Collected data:
*** Block opens ***

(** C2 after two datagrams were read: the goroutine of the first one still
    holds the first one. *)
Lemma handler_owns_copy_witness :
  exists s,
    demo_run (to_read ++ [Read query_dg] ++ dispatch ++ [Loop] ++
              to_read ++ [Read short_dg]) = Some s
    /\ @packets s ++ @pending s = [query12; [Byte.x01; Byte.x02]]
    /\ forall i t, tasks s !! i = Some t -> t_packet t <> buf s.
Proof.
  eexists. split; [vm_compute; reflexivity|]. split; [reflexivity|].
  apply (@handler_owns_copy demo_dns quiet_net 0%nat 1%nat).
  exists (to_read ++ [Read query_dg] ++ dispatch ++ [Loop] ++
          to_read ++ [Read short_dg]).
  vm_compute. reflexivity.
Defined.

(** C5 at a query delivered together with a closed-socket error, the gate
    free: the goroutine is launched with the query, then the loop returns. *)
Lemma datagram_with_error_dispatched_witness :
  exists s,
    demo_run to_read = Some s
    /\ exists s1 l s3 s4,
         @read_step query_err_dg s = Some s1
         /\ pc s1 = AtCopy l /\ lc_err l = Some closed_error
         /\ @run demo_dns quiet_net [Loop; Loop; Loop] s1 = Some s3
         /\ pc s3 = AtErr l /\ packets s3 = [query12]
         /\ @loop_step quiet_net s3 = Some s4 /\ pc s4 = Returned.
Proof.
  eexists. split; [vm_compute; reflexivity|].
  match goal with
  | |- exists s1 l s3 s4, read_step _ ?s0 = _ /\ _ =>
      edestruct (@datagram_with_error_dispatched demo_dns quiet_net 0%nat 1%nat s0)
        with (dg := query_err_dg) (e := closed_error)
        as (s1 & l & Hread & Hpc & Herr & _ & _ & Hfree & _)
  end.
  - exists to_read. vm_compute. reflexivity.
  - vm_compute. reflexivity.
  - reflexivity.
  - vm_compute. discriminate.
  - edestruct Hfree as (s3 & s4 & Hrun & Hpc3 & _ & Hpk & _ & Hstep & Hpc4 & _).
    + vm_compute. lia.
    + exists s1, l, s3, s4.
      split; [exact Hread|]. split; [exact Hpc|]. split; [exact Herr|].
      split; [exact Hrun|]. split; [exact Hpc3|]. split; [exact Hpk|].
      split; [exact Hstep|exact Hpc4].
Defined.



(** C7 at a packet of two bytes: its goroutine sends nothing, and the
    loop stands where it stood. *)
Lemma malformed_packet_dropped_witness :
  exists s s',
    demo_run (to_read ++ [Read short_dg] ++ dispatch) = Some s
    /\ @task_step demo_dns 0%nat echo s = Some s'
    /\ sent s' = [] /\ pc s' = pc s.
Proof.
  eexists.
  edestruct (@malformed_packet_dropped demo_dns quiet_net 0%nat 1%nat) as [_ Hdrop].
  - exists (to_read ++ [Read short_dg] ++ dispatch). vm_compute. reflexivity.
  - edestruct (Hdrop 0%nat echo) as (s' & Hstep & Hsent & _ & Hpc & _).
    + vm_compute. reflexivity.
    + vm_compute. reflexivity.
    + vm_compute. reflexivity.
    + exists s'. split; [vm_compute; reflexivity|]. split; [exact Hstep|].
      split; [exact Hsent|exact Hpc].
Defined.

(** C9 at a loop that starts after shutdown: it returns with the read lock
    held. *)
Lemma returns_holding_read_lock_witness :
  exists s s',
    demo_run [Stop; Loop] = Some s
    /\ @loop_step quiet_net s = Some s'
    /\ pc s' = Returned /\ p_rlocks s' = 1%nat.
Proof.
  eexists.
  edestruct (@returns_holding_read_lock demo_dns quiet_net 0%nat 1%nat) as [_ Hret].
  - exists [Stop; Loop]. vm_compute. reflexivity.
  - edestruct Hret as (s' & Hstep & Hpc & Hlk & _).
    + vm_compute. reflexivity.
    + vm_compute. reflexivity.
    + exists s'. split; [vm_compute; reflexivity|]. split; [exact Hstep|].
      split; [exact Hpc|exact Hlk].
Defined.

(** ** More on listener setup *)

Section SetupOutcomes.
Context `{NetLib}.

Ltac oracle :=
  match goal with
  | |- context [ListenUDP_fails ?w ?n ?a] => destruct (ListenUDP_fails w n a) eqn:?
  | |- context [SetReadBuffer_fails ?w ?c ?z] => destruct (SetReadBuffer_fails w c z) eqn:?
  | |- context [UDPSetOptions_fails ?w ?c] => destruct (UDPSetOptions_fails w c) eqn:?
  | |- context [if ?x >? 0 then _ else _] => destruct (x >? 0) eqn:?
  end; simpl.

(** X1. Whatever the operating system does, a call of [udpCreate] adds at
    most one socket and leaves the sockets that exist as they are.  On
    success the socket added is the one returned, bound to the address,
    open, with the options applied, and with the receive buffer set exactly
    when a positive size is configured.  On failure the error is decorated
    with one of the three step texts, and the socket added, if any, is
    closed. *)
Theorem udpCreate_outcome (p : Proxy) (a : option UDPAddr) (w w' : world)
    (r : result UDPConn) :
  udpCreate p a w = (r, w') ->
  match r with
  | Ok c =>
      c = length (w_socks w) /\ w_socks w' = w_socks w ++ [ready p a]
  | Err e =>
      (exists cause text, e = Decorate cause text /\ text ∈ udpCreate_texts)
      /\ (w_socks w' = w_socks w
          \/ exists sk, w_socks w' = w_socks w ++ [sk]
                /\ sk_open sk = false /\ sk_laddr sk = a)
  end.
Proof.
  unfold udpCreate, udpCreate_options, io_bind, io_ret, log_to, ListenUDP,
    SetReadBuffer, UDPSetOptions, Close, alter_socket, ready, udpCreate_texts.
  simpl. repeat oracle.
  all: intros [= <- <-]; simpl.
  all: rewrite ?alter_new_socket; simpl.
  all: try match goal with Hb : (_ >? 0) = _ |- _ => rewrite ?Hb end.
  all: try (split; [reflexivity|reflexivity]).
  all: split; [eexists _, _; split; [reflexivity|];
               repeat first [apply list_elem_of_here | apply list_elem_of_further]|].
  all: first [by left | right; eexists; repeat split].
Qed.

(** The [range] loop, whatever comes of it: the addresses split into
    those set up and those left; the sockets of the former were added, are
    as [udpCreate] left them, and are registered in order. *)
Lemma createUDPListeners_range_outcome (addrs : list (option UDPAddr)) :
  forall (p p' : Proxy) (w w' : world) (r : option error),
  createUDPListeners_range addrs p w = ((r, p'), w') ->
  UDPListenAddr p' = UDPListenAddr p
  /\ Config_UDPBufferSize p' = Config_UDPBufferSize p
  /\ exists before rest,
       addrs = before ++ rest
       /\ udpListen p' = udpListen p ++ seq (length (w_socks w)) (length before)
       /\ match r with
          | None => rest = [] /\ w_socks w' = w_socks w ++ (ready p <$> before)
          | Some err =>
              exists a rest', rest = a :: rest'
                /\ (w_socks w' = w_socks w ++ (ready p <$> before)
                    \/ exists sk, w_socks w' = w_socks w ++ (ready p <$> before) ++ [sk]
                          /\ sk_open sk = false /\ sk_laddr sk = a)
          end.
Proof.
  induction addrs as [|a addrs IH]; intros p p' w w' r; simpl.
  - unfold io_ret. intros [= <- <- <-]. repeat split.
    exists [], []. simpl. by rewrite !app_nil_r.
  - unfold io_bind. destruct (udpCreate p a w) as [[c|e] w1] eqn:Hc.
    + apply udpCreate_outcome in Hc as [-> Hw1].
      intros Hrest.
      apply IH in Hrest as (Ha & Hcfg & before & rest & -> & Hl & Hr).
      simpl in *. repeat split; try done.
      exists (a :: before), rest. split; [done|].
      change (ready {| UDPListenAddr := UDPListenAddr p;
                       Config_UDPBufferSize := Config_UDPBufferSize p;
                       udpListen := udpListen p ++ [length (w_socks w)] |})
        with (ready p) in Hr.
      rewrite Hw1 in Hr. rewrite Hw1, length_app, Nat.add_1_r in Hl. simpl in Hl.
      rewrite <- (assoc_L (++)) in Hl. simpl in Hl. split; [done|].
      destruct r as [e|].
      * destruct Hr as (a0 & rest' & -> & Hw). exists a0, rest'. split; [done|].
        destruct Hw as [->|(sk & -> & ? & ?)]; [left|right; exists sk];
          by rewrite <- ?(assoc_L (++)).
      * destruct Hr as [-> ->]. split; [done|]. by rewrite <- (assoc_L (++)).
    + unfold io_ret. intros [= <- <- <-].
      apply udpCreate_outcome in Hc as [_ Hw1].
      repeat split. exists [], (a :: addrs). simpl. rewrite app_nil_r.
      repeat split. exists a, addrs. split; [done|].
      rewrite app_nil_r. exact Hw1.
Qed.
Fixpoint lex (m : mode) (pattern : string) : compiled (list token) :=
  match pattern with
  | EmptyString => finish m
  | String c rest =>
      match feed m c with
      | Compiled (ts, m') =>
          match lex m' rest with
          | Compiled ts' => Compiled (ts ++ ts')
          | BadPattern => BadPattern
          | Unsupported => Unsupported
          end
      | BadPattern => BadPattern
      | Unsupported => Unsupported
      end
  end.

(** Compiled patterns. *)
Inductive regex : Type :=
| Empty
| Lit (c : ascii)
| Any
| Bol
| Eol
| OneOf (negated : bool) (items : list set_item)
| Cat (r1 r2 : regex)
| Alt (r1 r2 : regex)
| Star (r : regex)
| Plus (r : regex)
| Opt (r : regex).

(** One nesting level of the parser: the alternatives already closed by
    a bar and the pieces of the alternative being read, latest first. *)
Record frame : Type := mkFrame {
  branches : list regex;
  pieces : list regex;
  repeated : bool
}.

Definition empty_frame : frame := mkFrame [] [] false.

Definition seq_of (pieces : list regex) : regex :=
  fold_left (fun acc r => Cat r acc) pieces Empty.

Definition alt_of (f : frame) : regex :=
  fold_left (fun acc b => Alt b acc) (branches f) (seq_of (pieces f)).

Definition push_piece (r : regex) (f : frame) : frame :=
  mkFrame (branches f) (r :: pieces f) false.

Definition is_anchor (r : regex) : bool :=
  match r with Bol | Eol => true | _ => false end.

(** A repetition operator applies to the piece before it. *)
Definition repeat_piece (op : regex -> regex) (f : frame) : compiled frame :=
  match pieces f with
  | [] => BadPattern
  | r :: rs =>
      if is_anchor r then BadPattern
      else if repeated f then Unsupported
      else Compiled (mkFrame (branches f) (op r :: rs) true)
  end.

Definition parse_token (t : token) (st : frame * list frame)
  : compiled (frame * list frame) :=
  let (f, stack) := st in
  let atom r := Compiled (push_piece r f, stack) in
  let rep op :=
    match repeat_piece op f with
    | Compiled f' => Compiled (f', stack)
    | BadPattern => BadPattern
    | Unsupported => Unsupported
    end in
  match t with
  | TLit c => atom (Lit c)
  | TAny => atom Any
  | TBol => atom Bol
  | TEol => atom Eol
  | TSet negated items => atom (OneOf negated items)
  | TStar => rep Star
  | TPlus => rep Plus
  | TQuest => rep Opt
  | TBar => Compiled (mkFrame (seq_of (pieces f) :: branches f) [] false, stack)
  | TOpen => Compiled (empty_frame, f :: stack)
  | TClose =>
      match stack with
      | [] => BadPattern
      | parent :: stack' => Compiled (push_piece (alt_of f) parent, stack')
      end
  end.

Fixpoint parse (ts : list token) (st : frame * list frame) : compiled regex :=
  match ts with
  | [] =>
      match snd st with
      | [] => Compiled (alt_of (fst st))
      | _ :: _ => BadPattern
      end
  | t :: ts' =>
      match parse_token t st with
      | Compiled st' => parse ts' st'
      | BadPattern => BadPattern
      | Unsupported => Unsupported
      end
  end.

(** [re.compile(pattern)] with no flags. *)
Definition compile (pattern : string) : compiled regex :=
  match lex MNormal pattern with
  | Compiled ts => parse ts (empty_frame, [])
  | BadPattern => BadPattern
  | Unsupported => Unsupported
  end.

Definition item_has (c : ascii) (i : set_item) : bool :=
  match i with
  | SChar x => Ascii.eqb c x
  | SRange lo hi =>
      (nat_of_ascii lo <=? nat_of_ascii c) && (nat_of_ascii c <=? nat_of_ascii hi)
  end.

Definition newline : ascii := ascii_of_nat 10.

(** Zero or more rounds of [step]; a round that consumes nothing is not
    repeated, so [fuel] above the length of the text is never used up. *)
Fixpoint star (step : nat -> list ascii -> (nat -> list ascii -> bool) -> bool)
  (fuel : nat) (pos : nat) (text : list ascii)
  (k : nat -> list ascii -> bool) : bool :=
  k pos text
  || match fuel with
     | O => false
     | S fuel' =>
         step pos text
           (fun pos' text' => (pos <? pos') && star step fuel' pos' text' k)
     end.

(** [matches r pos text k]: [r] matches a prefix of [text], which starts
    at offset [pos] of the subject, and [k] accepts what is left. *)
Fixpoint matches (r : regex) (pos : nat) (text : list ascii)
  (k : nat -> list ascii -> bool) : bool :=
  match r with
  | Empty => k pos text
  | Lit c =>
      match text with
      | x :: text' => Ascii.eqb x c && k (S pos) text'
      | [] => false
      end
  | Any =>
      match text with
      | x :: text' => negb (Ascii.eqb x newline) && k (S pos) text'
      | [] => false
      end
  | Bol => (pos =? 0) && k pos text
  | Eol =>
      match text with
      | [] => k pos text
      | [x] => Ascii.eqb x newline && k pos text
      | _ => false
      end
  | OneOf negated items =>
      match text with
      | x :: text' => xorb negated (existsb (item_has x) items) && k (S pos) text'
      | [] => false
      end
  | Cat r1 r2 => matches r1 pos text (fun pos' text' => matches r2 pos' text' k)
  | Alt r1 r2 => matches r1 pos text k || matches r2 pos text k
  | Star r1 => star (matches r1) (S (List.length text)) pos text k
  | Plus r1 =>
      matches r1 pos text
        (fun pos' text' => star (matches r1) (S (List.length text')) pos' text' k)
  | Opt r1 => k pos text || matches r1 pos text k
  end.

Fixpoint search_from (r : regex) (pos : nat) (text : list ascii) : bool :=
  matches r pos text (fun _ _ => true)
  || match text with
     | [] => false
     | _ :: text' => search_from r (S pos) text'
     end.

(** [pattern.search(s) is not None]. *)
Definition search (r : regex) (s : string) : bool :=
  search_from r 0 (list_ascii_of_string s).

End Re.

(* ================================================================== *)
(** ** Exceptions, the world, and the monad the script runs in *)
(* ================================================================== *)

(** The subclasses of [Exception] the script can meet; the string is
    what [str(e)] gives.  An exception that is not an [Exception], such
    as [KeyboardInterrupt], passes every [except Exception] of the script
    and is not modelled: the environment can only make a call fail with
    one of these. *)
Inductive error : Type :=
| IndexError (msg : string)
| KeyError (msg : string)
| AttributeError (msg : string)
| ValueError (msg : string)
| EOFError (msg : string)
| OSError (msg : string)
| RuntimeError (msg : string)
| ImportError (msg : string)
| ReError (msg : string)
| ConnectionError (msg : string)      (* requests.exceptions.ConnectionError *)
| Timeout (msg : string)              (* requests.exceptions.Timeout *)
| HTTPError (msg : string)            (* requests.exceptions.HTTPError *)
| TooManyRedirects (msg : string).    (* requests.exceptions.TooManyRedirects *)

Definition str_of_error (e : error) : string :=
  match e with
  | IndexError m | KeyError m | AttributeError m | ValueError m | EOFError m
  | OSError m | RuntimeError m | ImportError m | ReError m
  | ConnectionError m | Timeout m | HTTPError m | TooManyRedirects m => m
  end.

*** Block closes ***

GOAL OF THE EXERCISE –
What is needed is an exact copy of the lines above, from the one containing "Lit (c : ascii)" through the one containing "Definition alt_of (f", with nothing added.

SOLUTION FOR THIS PROBLEM –
| Lit (c : ascii)
| Any
| Bol
| Eol
| OneOf (negated : bool) (items : list set_item)
| Cat (r1 r2 : regex)
| Alt (r1 r2 : regex)
| Star (r : regex)
| Plus (r : regex)
| Opt (r : regex).

(** One nesting level of the parser: the alternatives already closed by
    a bar and the pieces of the alternative being read, latest first. *)
Record frame : Type := mkFrame {
  branches : list regex;
  pieces : list regex;
  repeated : bool
}.

Definition empty_frame : frame := mkFrame [] [] false.

Definition seq_of (pieces : list regex) : regex :=
  fold_left (fun acc r => Cat r acc) pieces Empty.

Definition alt_of (f : frame) : regex :=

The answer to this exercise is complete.